» WHAT YOU NEED TO DO
Filter these entries down to lines holding "when".

+-------+

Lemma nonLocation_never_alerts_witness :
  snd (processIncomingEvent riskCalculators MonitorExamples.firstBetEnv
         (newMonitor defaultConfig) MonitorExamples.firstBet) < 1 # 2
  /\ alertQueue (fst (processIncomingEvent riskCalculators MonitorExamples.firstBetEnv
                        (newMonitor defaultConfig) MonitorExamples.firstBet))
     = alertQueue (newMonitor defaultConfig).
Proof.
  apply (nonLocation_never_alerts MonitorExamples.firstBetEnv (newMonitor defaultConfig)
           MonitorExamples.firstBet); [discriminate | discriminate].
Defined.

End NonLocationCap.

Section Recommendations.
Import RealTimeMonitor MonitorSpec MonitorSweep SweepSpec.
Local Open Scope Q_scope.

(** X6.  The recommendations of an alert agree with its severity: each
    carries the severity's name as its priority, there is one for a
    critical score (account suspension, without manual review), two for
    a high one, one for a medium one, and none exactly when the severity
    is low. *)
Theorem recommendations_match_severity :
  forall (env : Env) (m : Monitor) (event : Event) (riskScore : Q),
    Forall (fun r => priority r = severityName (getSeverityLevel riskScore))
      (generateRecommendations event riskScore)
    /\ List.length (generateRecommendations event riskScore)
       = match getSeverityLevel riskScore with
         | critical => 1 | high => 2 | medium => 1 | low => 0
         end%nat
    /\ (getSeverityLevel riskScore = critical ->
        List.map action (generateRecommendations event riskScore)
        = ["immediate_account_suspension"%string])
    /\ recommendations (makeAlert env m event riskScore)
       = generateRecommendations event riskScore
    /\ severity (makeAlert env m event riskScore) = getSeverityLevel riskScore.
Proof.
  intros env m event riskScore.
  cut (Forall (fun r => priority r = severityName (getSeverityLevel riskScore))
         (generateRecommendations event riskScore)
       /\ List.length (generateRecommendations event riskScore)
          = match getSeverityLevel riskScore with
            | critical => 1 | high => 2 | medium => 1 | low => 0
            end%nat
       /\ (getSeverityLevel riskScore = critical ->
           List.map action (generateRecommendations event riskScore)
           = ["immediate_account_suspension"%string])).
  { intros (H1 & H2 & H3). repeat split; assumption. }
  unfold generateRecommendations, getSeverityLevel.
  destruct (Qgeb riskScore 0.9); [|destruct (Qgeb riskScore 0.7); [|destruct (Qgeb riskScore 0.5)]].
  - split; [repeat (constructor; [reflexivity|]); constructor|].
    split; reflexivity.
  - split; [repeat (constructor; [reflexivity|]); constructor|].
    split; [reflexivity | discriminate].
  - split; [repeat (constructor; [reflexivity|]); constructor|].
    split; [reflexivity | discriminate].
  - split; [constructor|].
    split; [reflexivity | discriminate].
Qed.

+-------+

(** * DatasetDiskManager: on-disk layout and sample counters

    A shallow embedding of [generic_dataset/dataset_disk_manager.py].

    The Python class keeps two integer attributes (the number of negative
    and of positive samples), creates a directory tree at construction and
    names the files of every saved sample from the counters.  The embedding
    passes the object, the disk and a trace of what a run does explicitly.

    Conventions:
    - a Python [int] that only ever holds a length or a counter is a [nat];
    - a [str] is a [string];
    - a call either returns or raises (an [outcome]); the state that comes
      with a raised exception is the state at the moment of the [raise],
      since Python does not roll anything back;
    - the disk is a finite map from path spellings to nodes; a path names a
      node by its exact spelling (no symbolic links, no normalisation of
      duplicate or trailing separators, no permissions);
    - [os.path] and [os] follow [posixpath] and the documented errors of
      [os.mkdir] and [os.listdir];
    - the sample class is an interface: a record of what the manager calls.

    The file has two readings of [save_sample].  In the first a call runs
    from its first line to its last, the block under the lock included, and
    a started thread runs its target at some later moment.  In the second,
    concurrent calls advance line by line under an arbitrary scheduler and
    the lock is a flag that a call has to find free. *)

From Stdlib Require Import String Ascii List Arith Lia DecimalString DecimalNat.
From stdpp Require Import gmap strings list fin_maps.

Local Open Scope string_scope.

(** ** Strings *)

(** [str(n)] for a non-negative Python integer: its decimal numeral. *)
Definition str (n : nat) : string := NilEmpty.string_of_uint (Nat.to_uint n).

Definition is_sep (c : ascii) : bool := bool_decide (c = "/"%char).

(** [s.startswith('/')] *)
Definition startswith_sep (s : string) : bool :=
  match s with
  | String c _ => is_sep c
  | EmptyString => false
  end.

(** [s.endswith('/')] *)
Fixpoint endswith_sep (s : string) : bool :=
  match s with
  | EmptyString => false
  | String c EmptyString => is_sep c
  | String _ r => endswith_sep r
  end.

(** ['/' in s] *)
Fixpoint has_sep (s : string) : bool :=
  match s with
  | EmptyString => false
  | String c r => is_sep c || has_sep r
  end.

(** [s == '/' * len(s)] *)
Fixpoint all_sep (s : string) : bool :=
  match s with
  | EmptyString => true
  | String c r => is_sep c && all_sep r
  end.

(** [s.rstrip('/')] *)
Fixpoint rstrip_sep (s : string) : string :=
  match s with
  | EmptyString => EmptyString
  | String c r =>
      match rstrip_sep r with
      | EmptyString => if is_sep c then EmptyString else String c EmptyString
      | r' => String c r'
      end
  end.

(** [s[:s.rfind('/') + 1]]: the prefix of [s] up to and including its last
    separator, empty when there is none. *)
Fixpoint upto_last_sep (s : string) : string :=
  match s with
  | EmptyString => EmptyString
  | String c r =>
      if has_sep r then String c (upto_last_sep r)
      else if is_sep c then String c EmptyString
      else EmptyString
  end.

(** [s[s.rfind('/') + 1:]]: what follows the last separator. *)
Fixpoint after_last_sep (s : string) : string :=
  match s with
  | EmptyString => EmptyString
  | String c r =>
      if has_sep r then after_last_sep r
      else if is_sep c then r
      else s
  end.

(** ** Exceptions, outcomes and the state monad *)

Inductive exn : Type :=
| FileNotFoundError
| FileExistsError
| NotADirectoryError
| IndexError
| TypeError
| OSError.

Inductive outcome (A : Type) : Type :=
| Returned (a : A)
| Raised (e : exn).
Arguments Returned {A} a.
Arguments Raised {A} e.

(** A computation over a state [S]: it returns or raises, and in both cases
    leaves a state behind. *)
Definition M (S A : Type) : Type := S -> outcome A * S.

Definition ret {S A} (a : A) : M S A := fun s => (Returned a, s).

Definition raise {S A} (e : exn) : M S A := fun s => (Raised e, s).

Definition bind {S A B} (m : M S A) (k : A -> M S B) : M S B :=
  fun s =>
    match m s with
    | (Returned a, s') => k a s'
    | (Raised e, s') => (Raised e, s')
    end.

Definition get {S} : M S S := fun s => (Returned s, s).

+-------+

» RESPONSE TO THE TASK
    a high one, one for a medium one, and none exactly when the severity
    separator, empty when there is none. *)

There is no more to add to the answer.